I'm leaving in 10 days for Aruba and I wanted to figure out a way to talk with my family while on the island.  My brother and wife are staying at the Westin (Palm Beach) and me and my family are staying at Costa Linda (Eagle Beach).  I'm estimating we are about two miles apart.  We can call rooms and leave messages (I don't know if either resort charges for local calls).  Another option I considered is sending emails.  Both of these require being in the resort/room.  I know we can rent cell phones but that seems like a pretty expensive solution.  

I have a Motorola T8510 walkie talkie set that has a long range (18 miles without interference).  With interference, they are supposed to go a little over a mile and a half.  We tested them yesterday and they only lasted half a mile in the city.

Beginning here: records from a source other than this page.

(** [conn.close()] raises: the session cannot be reset because the
    server dropped the connection. *)
Definition ConnectionLost : exn := mkExn MySQLError "MySQL Connection not available".
Definition reset_fails : env :=
  mkEnv (fun _ o => match o with
                    | OpConnClose => Some ConnectionLost
                    | _ => None
                    end) mysql.

(** The server refuses the first statement of [init_db]. *)
Definition CreateDenied : exn := mkExn MySQLError "CREATE command denied to user".
Definition users_ddl_denied : env :=
  mkEnv (fun _ o => match o with
                    | OpExecute q =>
                        if String.eqb q create_users then Some CreateDenied else None
                    | _ => None
                    end) mysql.


(** Whether [conn.close()] was called. *)
Definition connection_closed (w : world) : bool :=
  existsb (fun o => match o with OpConnClose => true | _ => false end) (calls w).

Definition tables_created : logrecord :=
  mkLog INFO "All necessary tables checked/created." [].

(** The four helpers that return a pair of rows and count, with the
    two statements each of them runs. *)
Inductive pair_helper : Type :=
| TrapedDataForOwner (uid : string)
| TrapedData
| UserData
| FeedbackData.
(** * Black-Scholes vanilla options: prices and Greeks

    A shallow embedding of [torch_qf/options/black-scholes/vanilla_option.py]
    and the properties of its two entry points, [get_vanilla_prices] and
    [get_vanilla_greeks].

    The Python code works on torch tensors and leaves every elementwise
    primitive (arithmetic, [exp], [log], [sqrt], the normal CDF of scipy) to
    its numeric libraries.  The embedding does the same: the program is
    written once over an interface [NumLib] of these primitives, so every
    statement proved over the interface holds for whatever arithmetic
    implements it.  Statements that need the laws of arithmetic are proved
    for the instance [RealLib] over the real numbers.

    Python behaviour that the claims depend on is modelled explicitly:
    optional keyword arguments are [option]s, a local variable that no
    executed assignment has bound is [None] and reading it raises
    [UnboundLocalError], [None * tensor] raises [TypeError], a shape
    mismatch raises [RuntimeError], and a call that runs off the end of the
    function returns Python's [None]. *)

From Stdlib Require Import ZArith QArith Qreals Reals Lra String List Bool Lia.
From stdpp Require Import base option list strings.

Local Open Scope string_scope.

(** ** Exceptions and results *)

Inductive exn : Type :=
  | ValueError (msg : string)
  | UnboundLocalError (var : string)
  | TypeError
  | RuntimeError.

I'm wondering if anyone has tried using walkie talkies and how far they were able to keep a signal in Aruba.

Also, if anyone has another suggestion, I am open!


----------



## Cathy in Boston (Mar 24, 2008)

We've used cheap walkie-talkies before, but only within the Marriott complex.  Yours sound like nice ones, I would imagine they'd work.


----------



## jfitz (Mar 26, 2008)

Keep in mind that the frequencies your walkie talkies operate on are assigned by the USA FCC and are only legal for use within the USA.  Foreign countries often assign those frequencies to other uses.   Consequently, use of your walkie talkies on Aruba is very likely illegal and if it happens to be on a frequency assigned to a local emergency service could bring you unwanted attention from the local authorities.


----------



## CatLovers (Mar 26, 2008)

jfitz said:


> Keep in mind that the frequencies your walkie talkies operate on are assigned by the USA FCC and are only legal for use within the USA.  Foreign countries often assign those frequencies to other uses.   Consequently, use of your walkie talkies on Aruba is very likely illegal and if it happens to be on a frequency assigned to a local emergency service could bring you unwanted attention from the local authorities.

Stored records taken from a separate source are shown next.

(** C2, amended. Against an upstream that always answers with a full
    page, [get_multiple_token_balances_ethereum_thegraph] stops after its
    ceiling of 50 pages, on any fuel above 50: it has sent 50 requests and
    returns the tokens gathered from them with a non-empty error that
    names the maximum page limit. The facade's [get_all_token_balances]
    has no ceiling: against such an upstream it is still running after any
    number of pages. *)
Theorem page_ceiling (account_address network : string)
    (token_symbols : option (list string)) (api_key : option string)
    (self : TheGraphClient.t) (chain_info : ChainInfo.t)
    (pages : nat -> list pyval) (data : nat -> list TheGraphTokenBalance.t) :
  (opt_truthy api_key = true \/
   opt_truthy (Eff.getenv "THEGRAPH_API_KEY") = true ->
   (forall n r, full_page token_symbols (upstream n r) (pages n)) ->
   forall fuel, (50 < fuel)%nat ->
     exists msg w,
       run (get_multiple_token_balances_ethereum_thegraph fuel account_address
              token_symbols api_key) =
         (Ret (tokens_result (gathered token_symbols pages 0 50) (PStr msg)), w) /\
       PyStr.contains "maximum page limit (50)" msg = true /\
       msg <> "" /\
       sent w = 50%nat) /\
  (get_chain_info network = Some chain_info ->
   (forall n r, full_page_validated (upstream n r) (data n)) ->
   forall fuel,
     exists w,
       run (TheGraphClient.get_all_token_balances fuel self account_address
              network) = (OutOfFuel, w) /\
       sent w = fuel).
Proof.
  split.
  - intros Hkey Hfull fuel Hfuel.
    unfold get_multiple_token_balances_ethereum_thegraph.
    rewrite (resolved_key _ _ Hkey). cbn [negb]. eff.
    match goal with
    | |- context [Eff.while fuel ?c (ethereum_page ?a ?t ?k) ?l ?w] =>
        destruct (ethereum_loop_full a t k pages Hfull 50 fuel l w)
          as (tr & Hrun); [reflexivity | exact Hfuel | rewrite Hrun]
    end.
    eff.
    change (max_pages <? max_pages + 1) with true. cbv iota.
    eexists _, _. split; [reflexivity |].
    split; [vm_compute; reflexivity |].
    split; [discriminate | reflexivity].
  - intros Hci Hfull fuel.
    unfold TheGraphClient.get_all_token_balances. eff.
    match goal with
    | |- context [Eff.while fuel ?c ?b ?l ?w] =>
        destruct (facade_loop_full self account_address network chain_info
                    data Hci Hfull fuel l w) as (l' & tr & Hrun);
        rewrite Hrun
    end.
    eexists. split; reflexivity.
Qed.

End Ceiling.

(** C2, counterexample. Against the upstream that answers every request
    with the same ten items, the facade's [get_all_token_balances] has sent
    150 requests on 150 units of fuel and has not returned. *)
Lemma facade_has_no_ceiling :
  exists w,
    run (@TheGraphClient.get_all_token_balances Sample.runtime
           (Sample.endless None) 150 Sample.client Sample.address "ethereum") =
      (OutOfFuel, w) /\
    sent w = 150%nat.
Proof. eexists. split; vm_compute; reflexivity. Qed.

Lemma sample_full_page :
  full_page (H := Sample.runtime) None (Sample.ok Sample.ten_tokens) Sample.ten_tokens.
Proof.
  eexists _, _. split; [reflexivity |].
  split; [simpl; lia |].
  split; [reflexivity |].
  split; [reflexivity |].
  split; [simpl; lia | vm_compute; reflexivity].
Qed.

Lemma sample_full_page_validated :
  full_page_validated (H := Sample.runtime) (Sample.ok Sample.ten_tokens)
    Sample.ten_validated.
Proof.
  eexists _, _. split; [reflexivity |].
  split; [simpl; lia |].
  split; [reflexivity |].
  split; [vm_compute; reflexivity |].
  split; [vm_compute; lia |].
  set (data := Sample.ten_validated). vm_compute in data. subst data.
  repeat (constructor; [reflexivity |]). constructor.
Qed.

Lemma page_ceiling_witness :
  (exists msg w,
     run (@get_multiple_token_balances_ethereum_thegraph Sample.runtime
            (Sample.endless None) 60 Sample.address None (Some "jwt")) =
       (Ret (tokens_result
               (gathered (H := Sample.runtime) None (fun _ => Sample.ten_tokens) 0 50)
               (PStr msg)), w) /\
     PyStr.contains "maximum page limit (50)" msg = true /\
     msg <> "" /\
     sent w = 50%nat) /\
  (exists w,
     run (@TheGraphClient.get_all_token_balances Sample.runtime
            (Sample.endless None) 7 Sample.client Sample.address "ethereum") =
       (OutOfFuel, w) /\
     sent w = 7%nat).
Proof.
  destruct (@page_ceiling Sample.runtime (Sample.endless None)
              Sample.address "ethereum" None (Some "jwt") Sample.client
              {| ChainInfo.chain_id := "1"; ChainInfo.name := "Ethereum";
                 ChainInfo.native_symbol := "ETH"; ChainInfo.network_name := "mainnet" |}
              (fun _ => Sample.ten_tokens) (fun _ => Sample.ten_validated))
    as [Hceiling Hfacade].
  split.
  - apply Hceiling; [left; reflexivity | | lia].
    intros n r. exact sample_full_page.
  - apply Hfacade; [reflexivity |].
    intros n r. exact sample_full_page_validated.
Defined.

(** ** What an iteration that ends the call returns *)

(** Closes the case of an iteration by naming its result. *)
Ltac names_result :=
  eff; eexists _, _, _; split; [reflexivity |]; split;
  [ first [ exists []; symmetry; apply app_nil_r
          | cbn [all_tokens]; eexists; reflexivity ]
  | intros v Hv;
    first
      [ discriminate Hv
      | injection Hv as <-; eexists; split; cycle 1;
        [ first [ left; reflexivity
                | right; split; [reflexivity | eauto] ]
        | intros Hmsg; simpl in Hmsg; discriminate Hmsg ] ] ].

Section Results.
Context `{PyRuntime} `{Environment}.

(** One iteration of [get_all_token_balances_thegraph] never raises and
    only adds tokens to the list; when it ends the call, the result carries
    a non-empty error and the list gathered so far, except after a 401 or
    403 answer, where the list in the result is empty. *)
Lemma thegraph_page_result (chain_info : ChainInfo.t)
    (account_address api_key : string) (l : paging pyval) (w : world) :
  let req := thegraph_request chain_info account_address api_key (page l) in
  exists c l' w',
    thegraph_page chain_info account_address api_key l w = (Ret c, l', w') /\
    (exists more, all_tokens l' = (all_tokens l ++ more)%list) /\
    (forall v, c = Eff.Return v ->
       exists msg, msg <> "" /\
         (v = tokens_result (all_tokens l') (PStr msg) \/
          v = tokens_result [] (PStr msg) /\
          exists resp,
            upstream (sent w) req = inr resp /\
            (status_code resp = 401 \/ status_code resp = 403))).
Proof.
  intros req. unfold thegraph_page. eff.
  fold (thegraph_request chain_info account_address api_key (page l)). fold req.
  destruct (upstream (sent w) req) as [e | resp] eqn:Hup.
  - destruct e; names_result.
  - eff.
    destruct (Z.eqb_spec (status_code resp) 401) as [H401 | H401];
      [names_result |].
    destruct (Z.eqb_spec (status_code resp) 403) as [H403 | H403];
      [names_result |].
    destruct (Z.eqb_spec (status_code resp) 429) as [H429 | H429];
      [names_result |].
    eff.
    destruct ((200 <=? status_code resp) && (status_code resp <=? 299));
      [| names_result].
    eff.
    destruct (json resp) as [e | data]; [destruct e; names_result |].
    eff.
    destruct (Py.get data "data" PNone) as [e | d]; [destruct e; names_result |].
    eff.
    destruct (Py.truthy d); cbn [negb]; [| names_result].
    eff.
    destruct (Py.item data "data") as [e | d']; [destruct e; names_result |].
    eff.
    destruct (Py.iter d') as [e | items]; [destruct e; names_result |].
    eff.
    rewrite (for_each_appended (thegraph_item chain_info))
      by (intros; unfold thegraph_item; destruct (token_data _ _ _); reflexivity).
    destruct (snd (appended (thegraph_item chain_info) items)) as [e |];
      [destruct e; names_result |].
    eff.
    destruct (Py.len d') as [e | n]; [destruct e; names_result |].
    eff.
    destruct (n <? 10); names_result.
Qed.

You'll figure it out pretty quickly if your chosen frequency is being used by others.  Just switch to another one.


----------



## ajlm33 (Mar 26, 2008)

jfitz said:


> Keep in mind that the frequencies your walkie talkies operate on are assigned by the USA FCC and are only legal for use within the USA.  Foreign countries often assign those frequencies to other uses.   Consequently, use of your walkie talkies on Aruba is very likely illegal and if it happens to be on a frequency assigned to a local emergency service could bring you unwanted attention from the local authorities.

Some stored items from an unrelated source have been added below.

(** * LLM-Checkpoint: the snapshot store, its commands and the save handler

    A shallow embedding of [FileVersionDB] (src/src/db/index.ts, the class
    with [deleteVersion] and [updateVersion]), of the commands
    [llmcheckpoint.quickClean] and [llmcheckpoint.clearAll], of
    [handleGitCommit] and of the [onWillSaveTextDocument] handler
    (src/unnamed/part_000), and of [appendVersionToFile]
    (src/unnamed/part_001).

    The sql.js database is modelled as its tables: [files] and [versions]
    as lists of rows in rowid order, with the [sqlite_sequence] counters of
    the two AUTOINCREMENT keys.  Every SQL statement is a function of the
    store; a statement that violates a constraint raises and leaves the
    store as it was (SQLite statements are atomic), while a TypeScript
    function that runs several statements and raises half-way leaves the
    statements already run in place.  That is the monad [DB] below: a state
    monad whose error case keeps the store reached so far.

    db/schema.ts runs [PRAGMA foreign_keys = ON]; whether the constraints
    are enforced is the section variable [foreign_keys], so that every
    result is stated for both settings.  [files.current_version_id]
    references [versions(id)] with no ON DELETE action, so with the
    pragma on, deleting a row that a file points to fails. *)

From Stdlib Require Import List String Ascii Bool Arith Lia Permutation Sorted.
Import ListNotations.

(** ** Rows and the store *)

(** [FileRecord] of db/schema.ts: the columns [id], [file_path],
    [current_version_id]. *)
Record FileRecord := mkFileRecord {
  fr_id : nat;
  file_path : string;
  current_version_id : option nat
}.

(** [VersionRecord] as [mapVersionRecord] reads it: [id], [file_id],
    [content], [version_number], [label] (NULL until [updateVersion]).
    The [timestamp] column, filled by [datetime('now')], is left out: no
    statement below reads it. *)
Record VersionRecord := mkVersionRecord {
  vr_id : nat;
  file_id : nat;
  content : string;
  version_number : nat;
  label : option string
}.

Record store := mkStore {
  files : list FileRecord;
  versions : list VersionRecord;
  files_seq : nat;      (** sqlite_sequence entry of [files] *)
  versions_seq : nat    (** sqlite_sequence entry of [versions] *)
}.

Definition with_files (fs : list FileRecord) (st : store) : store :=
  mkStore fs (versions st) (files_seq st) (versions_seq st).

Definition with_versions (vs : list VersionRecord) (st : store) : store :=
  mkStore (files st) vs (files_seq st) (versions_seq st).

Definition empty_store : store := mkStore [] [] 0 0.

(** ** The statement monad *)

(** Errors raised by sql.js: [UniqueViolation] is SQLite's
    "UNIQUE constraint failed" (the spec's DuplicateKey),
    [ForeignKeyViolation] its "FOREIGN KEY constraint failed". *)
Inductive db_error := UniqueViolation | ForeignKeyViolation.

Inductive result (A : Type) : Type :=
| Ok (a : A) (st : store)
| Err (e : db_error) (st : store).
Arguments Ok {A} a st.
Arguments Err {A} e st.

Definition DB (A : Type) : Type := store -> result A.

Definition ret {A} (a : A) : DB A := fun st => Ok a st.

Definition bind {A B} (m : DB A) (k : A -> DB B) : DB B :=
  fun st => match m st with
            | Ok a st' => k a st'
            | Err e st' => Err e st'
            end.

Notation "x <- m ;; k" := (bind m (fun x => k))
  (at level 61, m at next level, right associativity).

(** A read-only query. *)
Definition query {A} (q : store -> A) : DB A := fun st => Ok (q st) st.

(** [for (const x of l) { await f(x); }] *)
Fixpoint forM_ {A} (l : list A) (f : A -> DB unit) : DB unit :=
  match l with
  | [] => ret tt
  | x :: l' => _ <- f x ;; forM_ l' f
  end.

(** [try { m } catch (error) { console.error(...) }] *)
Definition try_catch (m : DB unit) : DB unit :=
  fun st => match m st with
            | Ok a st' => Ok a st'
            | Err _ st' => Ok tt st'
            end.

(** AUTOINCREMENT: the new rowid is one more than the larger of the
    sqlite_sequence entry and the largest rowid in the table. *)
Definition next_rowid (seq : nat) (ids : list nat) : nat :=
  S (fold_right Nat.max seq ids).

(** ** Queries *)

Definition getAllFiles (st : store) : list FileRecord := files st.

Also please keep in mind, the walkie-talkies that have an extended range  should only be operated in the US as mentioned, as they normally require a FCC license to operate. The ones that have a shorter range are normally no more than just toys. Usually you can tell if this is the case by reading the notice on the back of the package that you purchase them in (as to the FCC license requirement).

As to operating in another country, I would be very careful as noted above, especially if you don't have a license.

KI6GIF


----------



## chrisnwillie (Mar 27, 2008)

We just returned and there were tons of families in March with walkie talkies on Palm Beach. Some looked like the "cheap" ones and some looked quite expensive.


----------



## gretel (Apr 6, 2008)

*Update*

We are in Aruba with our walkie talkies.  Unfortunately, they don't work from Eagle Beach to Palm Beach (3/4 mile).  I may research a better pair when I return (even though these are supposed to be good).


----------



## GrayFal (Apr 6, 2008)

gretel said:


> We are in Aruba with our walkie talkies.  Unfortunately, they don't work from Eagle Beach to Palm Beach (3/4 mile).  I may research a better pair when I return (even though these are supposed to be good).


Your cell phones should also work there - next time check with your carrier before u go to determine if the costs is worth it.
At the Marriott - local calls were $1 for 3 minutes with free internet.


----------